RECORDS TO PROCESS:

(** [mem n] is the block of [n] bytes [malloc] returned, with whatever it holds. *)
Definition gfx_resize_buffer (buffer : option gfx_buffer) (newWidth newHeight : Z) (mem : Z -> option bytes)
    : option (option gfx_buffer * bool) :=
  match buffer with
  | None => Some (buffer, false)
  | Some b =>
    if (newWidth =? 0) || (newHeight =? 0) then Some (buffer, false) else
    let px := gb_bpp b / 8 in
    match mem (newWidth * newHeight *[size_bits] px) with
    | None => Some (buffer, false)
    | Some newBuffer =>
      let copyWidth := if newWidth <? gb_width b then newWidth else gb_width b in
      let copyHeight := if newHeight <? gb_height b then newHeight else gb_height b in
      mem ← for_each (seqZ 0 copyHeight) (fun y mem =>
        copy_pixels mem (y * newWidth *[size_bits] px) (gb_buffer b) (y * gb_width b *[size_bits] px) (copyWidth *[size_bits] px))
        newBuffer;
      Some (Some (mkBuf (wrap 32 newWidth) (wrap 32 newHeight) mem (gb_bpp b) (drawBeginLineIndex b) true
                    (suppress_draw b) (gb_position b)), true)
    end
  end.

(** [object], [list] and [fresh] are what [malloc] and [List_Create] return. *)
Definition gfx_init (mode : ScreenMode) (g : Gfx) (object : option Z) (list : option List) (buf : option (Z * bool))
    (mem : Z -> option bytes) (node : option Z) : option Gfx :=
  hw ← object;
  let b := mkBuf (wrap 32 (sm_width mode)) (wrap 32 (sm_height mode)) (sm_framebuffer mode) (wrap 32 (sm_bpp mode)) 0 true false (0, 0) in
  let g := mkGfx (list_nodes g) (List_Create list) (gfx_buffers_busy g) (<[hw := b]> (buffer_objects g)) hw (screen_buffer g) in
  '(g, sb) ← gfx_create_buffer g (sm_width mode) (sm_height mode) buf mem;
  b ← buffer_objects g !! sb;
  b ← gfx_clear_buffer (Some b) 0xFF000000;
  b ← b;
  let g := with_object g sb b in
  let g := mkGfx (list_nodes g) (gfx_buffers g) (gfx_buffers_busy g) (buffer_objects g) (hardware_buffer g) sb in
  gfx_screen_register_buffer g sb node.
Definition runs_of (ts : gmap Z PeriodicTask) (times : list Z) (p : Z) : list Z :=
  match ts !! p with Some t => if running t then due_times (intervalMs t) (lastRunMs t) times else [] | None => [] end.

(** The runs in the order in which they happen: by time, then by place in the list *)
Definition at_time (ts : gmap Z PeriodicTask) (xs times : list Z) (now : Z) : list Z := filter (fun p => now ∈ runs_of ts times p) xs.

Definition schedule (ts : gmap Z PeriodicTask) (xs times : list Z) : list Z := mjoin (at_time ts xs times <$> times).

Definition call_at (ts : gmap Z PeriodicTask) (w : W) (p : Z) : W := match ts !! p with Some t => call_task w p t | None => w end.

Lemma due_times_in i last times x : x ∈ due_times i last times -> x ∈ times.
Proof. revert last. induction times as [|t times IH]; intros last; [done|]. cbn. destruct (i <=? t - last); set_solver. Qed.

Lemma increasing_gt lo times x : increasing lo times -> x ∈ times -> lo <= x < 2 ^ 64.
Proof.
  revert lo. induction times as [|t times IH]; intros lo H Hx; [by apply elem_of_nil in Hx|]. destruct H as [H1 H2].
  apply elem_of_cons in Hx as [-> | Hx]; [done|]. specialize (IH _ H2 Hx). lia.
Qed.
(* ===== verification/U64.v ===== *)
(** * 64-bit arithmetic on i386 ([kernel/i386/gcc_u64.asm])

    The routines the compiler calls for 64-bit operations, instruction by
    instruction.  Arguments are on the stack above the return address, low word
    first; results are in [edx:eax]. *)

From S2P Require Import Prelude X86.

Definition __adddi3 : asm :=
  mov (R EAX) (M ESP 4);;
  mov (R EDX) (M ESP 8);;
  add (R EAX) (M ESP 12);;
  adc (R EDX) (M ESP 16);;
  ret.

Definition __subdi3 : asm :=
  mov (R EAX) (M ESP 4);;
  mov (R EDX) (M ESP 8);;
  sub (R EAX) (M ESP 12);;
  sbb (R EDX) (M ESP 16);;
  ret.

(** The labels of the two comparisons. *)
Definition greater : asm := mov (R EAX) (I 1);; ret.
Definition less : asm := mov (R EAX) (I (-1));; ret.

(** The comparison of the low words, which ends both. *)
Definition compare_low : asm :=
  mov (R EAX) (M ESP 4);;
  mov (R EDX) (M ESP 12);;
  cmp (R EAX) (R EDX);;
  jb less (ja greater (
  xor (R EAX) (R EAX);;
  ret)).

Definition __cmpdi2 : asm :=
  mov (R EAX) (M ESP 8);;
  mov (R EDX) (M ESP 16);;
  cmp (R EAX) (R EDX);;
  jl less (jg greater compare_low).

Definition __ucmpdi2 : asm :=
  mov (R EAX) (M ESP 8);;
  mov (R EDX) (M ESP 16);;
  cmp (R EAX) (R EDX);;
  jb less (ja greater compare_low).

Definition shift_zero : asm :=
  xor (R EAX) (R EAX);;
  xor (R EDX) (R EDX);;
  pop EBX;;
  ret.

Definition __ashldi3 : asm :=
  mov (R EAX) (M ESP 4);;
  mov (R EDX) (M ESP 8);;
  mov (R ECX) (M ESP 12);;
  push (R EBX);;
  cmp (R ECX) (I 64);;
  jae shift_zero (
  cmp (R ECX) (I 32);;
  jae (
    sub (R ECX) (I 32);;
    mov (R EDX) (R EAX);;
    xor (R EAX) (R EAX);;
    shl (R EDX) (R ECX);;
    pop EBX;;
    ret) (
  shld (R EDX) (R EAX) (R ECX);;
  shl (R EAX) (R ECX);;
  pop EBX;;
  ret)).

Definition __lshrdi3 : asm :=
  mov (R EAX) (M ESP 4);;
  mov (R EDX) (M ESP 8);;
  mov (R ECX) (M ESP 12);;
  push (R EBX);;
  cmp (R ECX) (I 64);;
  jae shift_zero (
  cmp (R ECX) (I 32);;
  jae (
    sub (R ECX) (I 32);;
    mov (R EAX) (R EDX);;
    xor (R EDX) (R EDX);;
    shr (R EAX) (R ECX);;
    pop EBX;;
    ret) (
  shrd (R EAX) (R EDX) (R ECX);;
  shr (R EDX) (R ECX);;
  pop EBX;;
  ret)).

Definition __ashrdi3 : asm :=
  mov (R EAX) (M ESP 4);;
  mov (R EDX) (M ESP 8);;
  mov (R ECX) (M ESP 12);;
  push (R EBX);;
  cmp (R ECX) (I 64);;
  jae (
    mov (R EDX) (M ESP 8);;
    sar (R EDX) (I 31);;
    mov (R EAX) (R EDX);;
    pop EBX;;
    ret) (
  cmp (R ECX) (I 32);;
  jae (
    sub (R ECX) (I 32);;
    mov (R EAX) (R EDX);;
    sar (R EAX) (R ECX);;
    sar (R EDX) (I 31);;
    pop EBX;;
    ret) (
  shrd (R EAX) (R EDX) (R ECX);;
  sar (R EDX) (R ECX);;
  pop EBX;;
  ret)).

(** ** Unsigned division *)

(** The frame of the bitwise loops: four saved registers, four words of local
    variables (divisor low and high, dividend low and high). *)
Definition enter_64_64 : asm :=
  push (R EBP);;
  push (R EBX);;
  push (R ESI);;
  push (R EDI);;
  sub (R ESP) (I 16);;
  mov (R EBX) (M ESP (16 + 4));;
  mov (M ESP 0) (R EBX);;
  mov (R EBX) (M ESP (20 + 4));;
  mov (M ESP 4) (R EBX);;
  mov (R EBX) (M ESP (8 + 4));;
  mov (M ESP 8) (R EBX);;
  mov (R EBX) (M ESP (12 + 4));;
  mov (M ESP 12) (R EBX);;
  xor (R EAX) (R EAX);;
  xor (R EDX) (R EDX);;
  xor (R EDI) (R EDI).

Definition leave_64_64 : asm :=
  add (R ESP) (I 16);;
  pop EDI;;
  pop ESI;;
  pop EBX;;
  pop EBP;;
  ret.

(** Shift the next bit of the dividend into the remainder. *)
Definition shift_in : asm :=
  shl (R EAX) (I 1);;
  rcl1 (R EDX);;
  mov (R EBX) (M ESP 8);;
  shl (R EBX) (I 1);;
  mov (M ESP 8) (R EBX);;
  mov (R EBX) (M ESP 12);;
  rcl1 (R EBX);;
  mov (M ESP 12) (R EBX);;
  adc (R EAX) (I 0).

(** [yes] when the remainder is at least the divisor. *)
Definition if_fits (yes no : asm) : asm :=
  mov (R EBX) (R EDX);;
  cmp (R EBX) (M ESP 4);;
  jb no (ja yes (
  mov (R EBX) (R EAX);;
  cmp (R EBX) (M ESP 0);;
  jb no yes)).

Fixpoint u64_loop (rounds : nat) : asm :=
  match rounds with
  | O => halt
  | S rounds =>
      shld (R ESI) (R EDI) (I 1);;
      shl (R EDI) (I 1);;
      shift_in;;
      let no_sub := dec (R ECX);; jnz (u64_loop rounds) (mret tt) in
      if_fits (sub (R EAX) (M ESP 0);; sbb (R EDX) (M ESP 4);; or (R EDI) (I 1);; no_sub) no_sub
  end.

Definition udiv_64_64 : asm :=
  enter_64_64;;
  xor (R ESI) (R ESI);;
  mov (R ECX) (I 64);;
  u64_loop 64;;
  mov (R EAX) (R EDI);;
  mov (R EDX) (R ESI);;
  leave_64_64.

Definition __udivdi3 : asm :=
  mov (R EAX) (M ESP 16);;
  test (R EAX) (R EAX);;
  jnz udiv_64_64 (
  mov (R ECX) (M ESP 12);;
  test (R ECX) (R ECX);;
  jz halt (
  mov (R EDX) (M ESP 8);;
  mov (R EAX) (M ESP 4);;
  cmp (R EDX) (R ECX);;
  jb (
    div (R ECX);;
    xor (R EDX) (R EDX);;
    ret) (
  push (R EBX);;
  mov (R EBX) (R ECX);;
  mov (R EAX) (R EDX);;
  xor (R EDX) (R EDX);;
  div (R EBX);;
  push (R EAX);;
  mov (R EAX) (M ESP 8);;
  div (R EBX);;
  pop EDX;;
  pop EBX;;
  ret))).

Fixpoint u64m_loop (rounds : nat) : asm :=
  match rounds with
  | O => halt
  | S rounds =>
      shl (R EDI) (I 1);;
      shift_in;;
      let no_sub := dec (R ECX);; jnz (u64m_loop rounds) (mret tt) in
      if_fits (sub (R EAX) (M ESP 0);; sbb (R EDX) (M ESP 4);; inc (R EDI);; no_sub) no_sub
  end.

Definition umod_64_64 : asm :=
  enter_64_64;;
  mov (R ECX) (I 64);;
  u64m_loop 64;;
  leave_64_64.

DIRECTIONS FOR THIS TASK: Tally the lines of the listing that contain "None" and give the tally alone.

ANSWER SPACE: 4